And, when it comes to Rangers, there will always be an element of unfinished business. Which is why, despite no longer playing in the Scottish Premiership, the Scotland defender is awaiting the post-split fixtures with as much interest as anybody else and crossing his fingers that good fortune will shine on him and grant him the chance to head north for one or two key fixtures.
Since leaving Easter Road, his boyhood club have closed the gap on city rivals Hearts, with just seven points separating the five teams positioned third to seventh. It means the next few weeks will be tense but if the Leith side secure top-six, he is keen to take in some of the action, even if that could require a decent disguise.
“I am looking forward to getting back to a game as a fan because I missed out on that for years.

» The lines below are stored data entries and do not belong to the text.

(** * Mecanica-Simulare: collision detection, collision resolution and the
      fixed-step integrator, embedded in Rocq

    Sources embedded here:
    - [src/components/GameObject.js]: the [GameObject] class and the
      [Collider] classes ([BoxCollider], [CircleCollider],
      [TriangleCollider]) with [isCollidingWith], [pointInTriangle] and
      [getClosestSurfaceNormal];
    - [src/unnamed/part_000]: the simulation script ([isColliding],
      [closestPointOnSegment], [closestPointOnTriangle],
      [resolveCollision], [update] and its constants).

    Numbers.  A JavaScript number is an IEEE-754 binary64 value and is
    modelled by Rocq's primitive [float]: the same format, with rounding
    to nearest even, overflow to the infinities, the two zeros and NaN.
    [+], [-], [*], [/] and the comparisons are the primitive operations;
    a decimal literal denotes the nearest binary64 value, as it does in
    JavaScript.  [Math.hypot] and [Math.atan2] are left to the engine by
    the language standard ("implementation-approximated"); the model
    takes them from a [Math.Engine] and fixes only the cases that the
    standard fixes.

    Objects.  A function that mutates its arguments returns their new
    states; the two arguments of [resolveCollision] are distinct objects,
    as the pairs [i < j] of [update] are.  The vertices of a triangle are
    a triple.  A call that throws is [Throw].  Rendering, image loading
    and the pacing of ticks are outside the model. *)

From Stdlib Require Import Floats ZArith QArith Lia Bool List String.
From stdpp Require Import base list.
Import ListNotations.

(** Decimal literals are read as JavaScript reads them. *)
Set Warnings "-inexact-float".

Local Open Scope float_scope.

(* ================================================================== *)
(** ** JavaScript numbers *)
(* ================================================================== *)

(** [a > b] and [a >= b]. *)
Notation "a >? b" := (PrimFloat.ltb b a)
  (at level 70, no associativity) : float_scope.
Notation "a >=? b" := (PrimFloat.leb b a)
  (at level 70, no associativity) : float_scope.

Module Math.

(** What the standard leaves to the implementation: the value of
    [Math.hypot] on finite arguments that are not all zero, and
    [Math.atan2]. *)
Class Engine : Type := {
  hypot_approx : float -> float -> float;
  atan2 : float -> float -> float
}.

(** [Math.abs] *)
Definition abs (a : float) : float := PrimFloat.abs a.

(** [Math.max] and [Math.min] of two numbers: NaN as soon as one
    argument is NaN; +0 counts as larger than -0. *)
Definition max (a b : float) : float :=
  if is_nan a || is_nan b then nan
  else if a <? b then b
  else if b <? a then a
  else if get_sign a then b else a.

Definition min (a b : float) : float :=
  if is_nan a || is_nan b then nan
  else if a <? b then a
  else if b <? a then b
  else if get_sign a then a else b.

(** [Math.hypot] of two numbers: +Infinity when an argument is
    infinite, else NaN when one is NaN, else +0 when both are zeros,
    else the engine's approximation of the square root of the sum of the
    squares. *)
Definition hypot {E : Engine} (a b : float) : float :=
  if is_infinity a || is_infinity b then infinity
  else if is_nan a || is_nan b then nan
  else if is_zero a && is_zero b then 0
  else hypot_approx a b.

(** [Math.PI] *)
Definition PI : float := 3.141592653589793.

End Math.

(* ================================================================== *)
(** ** Data model *)
(* ================================================================== *)

(** A JavaScript object [{x, y}]: a vertex, a force or a normal. *)
Module Point.
Record t : Type := mk { x : float; y : float }.
End Point.

(** The three collider classes; the [type] tag of the base class
    ('box', 'circle', 'triangle') is the constructor.  A triangle holds
    its "Array of 3 points". *)
Inductive Collider : Type :=
| BoxCollider (offsetX offsetY width height : float)
| CircleCollider (offsetX offsetY radius : float)
| TriangleCollider (vertices : Point.t * Point.t * Point.t)
    (offsetX offsetY : float).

I have been trying to look at the schedule to see if there is a Hearts or Rangers away that I can get to. Although, I might need to go in a balaclava.”
The team he grew up supporting, and who guided him from academy football to the first team and then on to his first Scotland cap, Hibs will always retain a place in his heart. Despite thwarting their hopes that he might sign a new deal that would have kept him at the club beyond this season, there was no animosity when he turned down their offer and opted to move to the English second tier. Which is just one reason he was upset to learn of former owner and chairman Ron Gordon’s death.

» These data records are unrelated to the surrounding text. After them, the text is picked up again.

(** X7: no handler calls the external API more than once for a request:
    there is no retry, whatever the API answers. *)
Theorem handlers_call_at_most_once
    (w : world) (treq : TextRequest) (greq : GenerateRequest) :
  (length (api_calls (trace w (process treq))) <= 1)%nat
  /\ (length (api_calls (trace w (generate greq))) <= 1)%nat
  /\ api_calls (trace w models) = [EListModels].
Proof.
  unfold trace. repeat split.
  - destruct (blank (text treq)) eqn:Hb.
    { rewrite (run_process_text_blank _ w treq Hb). simpl. lia. }
    destruct (built_prompt treq) as [p|] eqn:Hp.
    + rewrite (run_process_text_valid _ w treq p Hb Hp).
      cbn [fst].
      rewrite api_calls_cons_generate, api_calls_process_reply. simpl. lia.
    + apply built_prompt_None in Hp.
      rewrite (run_process_text_unrecognized _ w treq Hb Hp). simpl. lia.
  - destruct (blank (prompt greq)) eqn:Hb.
    { rewrite (run_generate_content_blank _ w greq Hb). simpl. lia. }
    rewrite (run_generate_content_valid _ w greq Hb). cbn [fst].
    rewrite api_calls_cons_generate, api_calls_generate_reply. simpl. lia.
  - rewrite run_list_models. destruct (list_models_reply w); reflexivity.
Qed.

“He was always very honest with me. When I told him I wanted to move he didn’t stand in my way. He wanted to try and benefit the club as much as possible so he found a way to make it work for both myself and the club.”
Unaware of his illness until the club statement came out, news of Gordon’s death shocked Porteous. “It was devastating. I have a lot to thank him for that’s for sure. He was a good man who did a lot for the club. He was so positive.” And, it was the personal touches that resonated. “He took the time to phone you and message you. After games he would check to see how you were. He wanted to know about you and if you had any thoughts on how to make the club better.
“It’s horrible because he was a really good man and he did a lot for me. It’s a mark of the man that he took time with his players. Okay, some of the decisions didn’t work out but I think you can see he always wanted the best for the club. He tried to make it work and I think now you are seeing progress in the club and in the team.
“It’s taken time, but having stuck with the manager they are benefiting. Hopefully they can push for third.”